→ **RECORDS FOR PROCESSING**:
::::::::
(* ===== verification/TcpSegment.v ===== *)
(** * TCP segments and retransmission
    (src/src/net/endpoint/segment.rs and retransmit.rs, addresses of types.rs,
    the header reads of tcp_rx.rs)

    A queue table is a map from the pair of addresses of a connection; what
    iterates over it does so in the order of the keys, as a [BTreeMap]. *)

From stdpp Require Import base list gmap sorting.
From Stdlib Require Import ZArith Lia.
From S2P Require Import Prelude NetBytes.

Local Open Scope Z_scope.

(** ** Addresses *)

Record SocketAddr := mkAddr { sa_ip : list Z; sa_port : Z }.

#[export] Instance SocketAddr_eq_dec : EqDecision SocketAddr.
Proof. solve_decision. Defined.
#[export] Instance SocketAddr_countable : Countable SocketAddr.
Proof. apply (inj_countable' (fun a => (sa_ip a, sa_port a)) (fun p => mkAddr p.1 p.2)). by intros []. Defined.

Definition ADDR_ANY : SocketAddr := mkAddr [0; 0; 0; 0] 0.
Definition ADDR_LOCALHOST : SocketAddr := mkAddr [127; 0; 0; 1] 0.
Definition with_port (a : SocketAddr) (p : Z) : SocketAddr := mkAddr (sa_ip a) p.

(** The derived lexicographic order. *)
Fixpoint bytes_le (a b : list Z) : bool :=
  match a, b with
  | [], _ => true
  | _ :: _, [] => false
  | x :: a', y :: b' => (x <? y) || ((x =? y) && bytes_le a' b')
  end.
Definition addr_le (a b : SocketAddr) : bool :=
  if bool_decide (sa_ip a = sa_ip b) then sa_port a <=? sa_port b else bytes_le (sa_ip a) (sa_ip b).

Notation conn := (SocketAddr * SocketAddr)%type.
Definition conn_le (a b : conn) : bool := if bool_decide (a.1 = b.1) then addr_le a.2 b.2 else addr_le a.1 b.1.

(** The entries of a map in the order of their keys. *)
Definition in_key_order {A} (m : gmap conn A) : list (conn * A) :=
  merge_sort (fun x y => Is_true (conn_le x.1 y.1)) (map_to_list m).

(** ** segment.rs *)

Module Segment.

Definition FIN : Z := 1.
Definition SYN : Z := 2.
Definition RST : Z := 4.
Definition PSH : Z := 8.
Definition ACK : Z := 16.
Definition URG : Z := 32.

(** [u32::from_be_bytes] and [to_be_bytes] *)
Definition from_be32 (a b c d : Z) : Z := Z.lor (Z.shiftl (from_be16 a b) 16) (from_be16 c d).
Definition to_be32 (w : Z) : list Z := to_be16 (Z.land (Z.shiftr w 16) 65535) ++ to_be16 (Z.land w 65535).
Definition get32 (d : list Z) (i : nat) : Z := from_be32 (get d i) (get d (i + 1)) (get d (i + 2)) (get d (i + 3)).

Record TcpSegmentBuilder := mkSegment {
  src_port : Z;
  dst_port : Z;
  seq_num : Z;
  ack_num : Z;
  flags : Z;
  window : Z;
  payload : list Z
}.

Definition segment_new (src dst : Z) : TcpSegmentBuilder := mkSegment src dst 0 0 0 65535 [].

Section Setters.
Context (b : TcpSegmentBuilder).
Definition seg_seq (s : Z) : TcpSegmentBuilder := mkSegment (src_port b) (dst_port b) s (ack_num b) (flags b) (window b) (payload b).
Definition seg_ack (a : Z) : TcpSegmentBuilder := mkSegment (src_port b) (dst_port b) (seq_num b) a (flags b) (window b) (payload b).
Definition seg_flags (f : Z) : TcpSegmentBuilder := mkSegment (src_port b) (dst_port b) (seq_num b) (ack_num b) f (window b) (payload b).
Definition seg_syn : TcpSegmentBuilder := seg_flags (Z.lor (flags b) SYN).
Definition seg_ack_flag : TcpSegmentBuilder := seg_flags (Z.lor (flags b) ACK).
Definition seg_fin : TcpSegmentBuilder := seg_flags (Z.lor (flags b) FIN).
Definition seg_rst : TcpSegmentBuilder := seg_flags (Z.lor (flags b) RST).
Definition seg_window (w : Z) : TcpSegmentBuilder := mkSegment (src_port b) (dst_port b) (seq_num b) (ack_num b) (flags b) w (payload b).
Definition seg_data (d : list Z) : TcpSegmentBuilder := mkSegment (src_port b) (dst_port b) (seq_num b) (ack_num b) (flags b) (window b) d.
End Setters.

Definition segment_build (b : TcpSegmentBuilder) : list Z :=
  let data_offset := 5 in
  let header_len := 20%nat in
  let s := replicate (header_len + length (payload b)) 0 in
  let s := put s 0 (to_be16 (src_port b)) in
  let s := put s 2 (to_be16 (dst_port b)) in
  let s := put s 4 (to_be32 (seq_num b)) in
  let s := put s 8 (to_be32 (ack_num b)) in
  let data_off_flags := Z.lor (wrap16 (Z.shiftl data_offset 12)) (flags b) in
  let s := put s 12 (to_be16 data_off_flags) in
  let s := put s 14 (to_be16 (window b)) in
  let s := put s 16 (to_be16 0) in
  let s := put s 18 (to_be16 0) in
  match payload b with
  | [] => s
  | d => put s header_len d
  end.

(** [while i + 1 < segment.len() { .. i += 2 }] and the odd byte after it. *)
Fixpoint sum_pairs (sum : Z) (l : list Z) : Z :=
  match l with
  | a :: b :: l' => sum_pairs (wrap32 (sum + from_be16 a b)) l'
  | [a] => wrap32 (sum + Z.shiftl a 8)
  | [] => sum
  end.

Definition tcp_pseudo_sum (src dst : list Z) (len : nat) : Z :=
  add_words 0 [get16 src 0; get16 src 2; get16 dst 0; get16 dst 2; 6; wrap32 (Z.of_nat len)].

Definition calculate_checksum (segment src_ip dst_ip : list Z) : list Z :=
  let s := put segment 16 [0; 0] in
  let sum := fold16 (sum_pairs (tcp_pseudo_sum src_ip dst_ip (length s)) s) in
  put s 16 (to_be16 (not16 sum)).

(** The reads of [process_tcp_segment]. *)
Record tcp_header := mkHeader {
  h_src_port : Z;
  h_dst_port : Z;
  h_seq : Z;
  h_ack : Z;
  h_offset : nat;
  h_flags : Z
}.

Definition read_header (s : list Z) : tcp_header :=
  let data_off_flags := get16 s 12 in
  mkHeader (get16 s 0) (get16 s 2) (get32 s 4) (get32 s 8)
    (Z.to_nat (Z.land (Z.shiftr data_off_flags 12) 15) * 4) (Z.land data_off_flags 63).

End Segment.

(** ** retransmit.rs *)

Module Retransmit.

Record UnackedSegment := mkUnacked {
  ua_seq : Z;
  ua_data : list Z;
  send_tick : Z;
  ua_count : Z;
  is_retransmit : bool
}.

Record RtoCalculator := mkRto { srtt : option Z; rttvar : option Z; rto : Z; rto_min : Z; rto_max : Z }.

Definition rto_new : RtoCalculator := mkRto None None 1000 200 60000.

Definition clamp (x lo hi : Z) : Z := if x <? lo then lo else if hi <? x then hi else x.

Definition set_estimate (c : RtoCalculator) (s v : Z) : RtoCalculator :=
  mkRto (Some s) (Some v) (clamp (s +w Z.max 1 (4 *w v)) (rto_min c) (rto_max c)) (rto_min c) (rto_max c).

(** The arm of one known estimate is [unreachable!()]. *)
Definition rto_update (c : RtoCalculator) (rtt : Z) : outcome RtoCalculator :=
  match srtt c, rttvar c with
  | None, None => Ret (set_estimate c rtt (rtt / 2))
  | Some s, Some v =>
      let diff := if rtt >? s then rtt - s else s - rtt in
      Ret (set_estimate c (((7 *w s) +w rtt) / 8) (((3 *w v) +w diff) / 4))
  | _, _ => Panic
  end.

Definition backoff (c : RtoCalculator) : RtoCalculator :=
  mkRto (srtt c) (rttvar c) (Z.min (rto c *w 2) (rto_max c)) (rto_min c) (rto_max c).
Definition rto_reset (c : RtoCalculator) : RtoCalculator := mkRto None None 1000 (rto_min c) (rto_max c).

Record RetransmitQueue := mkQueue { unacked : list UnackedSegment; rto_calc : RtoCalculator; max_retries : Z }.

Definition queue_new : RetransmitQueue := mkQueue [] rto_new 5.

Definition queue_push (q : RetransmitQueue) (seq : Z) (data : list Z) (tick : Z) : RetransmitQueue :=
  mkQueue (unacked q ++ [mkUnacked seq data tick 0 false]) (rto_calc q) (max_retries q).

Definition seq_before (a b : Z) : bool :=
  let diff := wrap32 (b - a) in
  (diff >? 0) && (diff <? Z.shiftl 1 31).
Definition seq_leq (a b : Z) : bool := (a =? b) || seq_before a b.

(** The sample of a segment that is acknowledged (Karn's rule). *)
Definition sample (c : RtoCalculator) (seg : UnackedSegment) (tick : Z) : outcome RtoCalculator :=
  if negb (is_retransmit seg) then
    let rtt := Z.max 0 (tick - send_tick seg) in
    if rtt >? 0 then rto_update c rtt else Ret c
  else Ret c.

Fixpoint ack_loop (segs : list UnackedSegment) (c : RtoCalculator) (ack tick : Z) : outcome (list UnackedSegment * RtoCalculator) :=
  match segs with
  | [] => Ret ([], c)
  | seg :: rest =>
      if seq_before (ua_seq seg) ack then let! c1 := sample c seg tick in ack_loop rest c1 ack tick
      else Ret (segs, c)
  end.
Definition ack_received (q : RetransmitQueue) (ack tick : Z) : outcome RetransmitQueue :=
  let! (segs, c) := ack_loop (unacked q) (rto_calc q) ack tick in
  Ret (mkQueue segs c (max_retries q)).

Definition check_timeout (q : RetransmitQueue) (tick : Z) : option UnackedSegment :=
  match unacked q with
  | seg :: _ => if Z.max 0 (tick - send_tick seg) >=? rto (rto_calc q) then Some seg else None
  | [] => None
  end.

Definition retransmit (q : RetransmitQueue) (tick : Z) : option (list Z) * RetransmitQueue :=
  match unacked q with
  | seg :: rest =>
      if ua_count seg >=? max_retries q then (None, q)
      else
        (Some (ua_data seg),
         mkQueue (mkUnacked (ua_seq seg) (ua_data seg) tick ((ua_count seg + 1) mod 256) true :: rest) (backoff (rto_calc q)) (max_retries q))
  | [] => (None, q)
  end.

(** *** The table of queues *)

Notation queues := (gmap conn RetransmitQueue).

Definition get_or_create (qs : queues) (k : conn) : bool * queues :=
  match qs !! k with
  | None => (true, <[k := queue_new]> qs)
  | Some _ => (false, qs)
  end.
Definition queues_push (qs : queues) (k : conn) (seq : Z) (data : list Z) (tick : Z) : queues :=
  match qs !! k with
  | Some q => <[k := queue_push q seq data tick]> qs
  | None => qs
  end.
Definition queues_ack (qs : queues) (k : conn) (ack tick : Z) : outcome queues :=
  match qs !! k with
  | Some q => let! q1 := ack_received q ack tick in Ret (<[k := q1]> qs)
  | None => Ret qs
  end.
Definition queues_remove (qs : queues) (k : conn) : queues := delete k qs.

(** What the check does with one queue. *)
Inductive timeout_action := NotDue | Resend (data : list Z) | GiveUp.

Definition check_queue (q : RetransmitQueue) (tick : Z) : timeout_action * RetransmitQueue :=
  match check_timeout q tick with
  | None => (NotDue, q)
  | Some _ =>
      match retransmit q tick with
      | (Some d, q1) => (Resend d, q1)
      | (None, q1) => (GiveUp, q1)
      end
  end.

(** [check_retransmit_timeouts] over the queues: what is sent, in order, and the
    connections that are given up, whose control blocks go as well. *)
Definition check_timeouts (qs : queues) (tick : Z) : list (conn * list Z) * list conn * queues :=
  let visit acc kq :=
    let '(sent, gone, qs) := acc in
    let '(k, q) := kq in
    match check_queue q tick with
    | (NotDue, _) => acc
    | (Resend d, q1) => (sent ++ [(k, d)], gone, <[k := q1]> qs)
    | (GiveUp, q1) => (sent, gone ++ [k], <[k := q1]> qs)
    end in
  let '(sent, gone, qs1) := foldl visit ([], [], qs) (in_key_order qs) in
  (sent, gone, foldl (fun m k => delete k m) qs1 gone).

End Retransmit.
::::::::
→ **TASK REQUIREMENTS**: Write out only the lines from the very start of the entries above to the line that includes "A queue table", both ends included, each one unchanged.

→ **EXERCISE RESPONSE**:
(* ===== verification/TcpSegment.v ===== *)
(** * TCP segments and retransmission
    (src/src/net/endpoint/segment.rs and retransmit.rs, addresses of types.rs,
    the header reads of tcp_rx.rs)

    A queue table is a map from the pair of addresses of a connection; what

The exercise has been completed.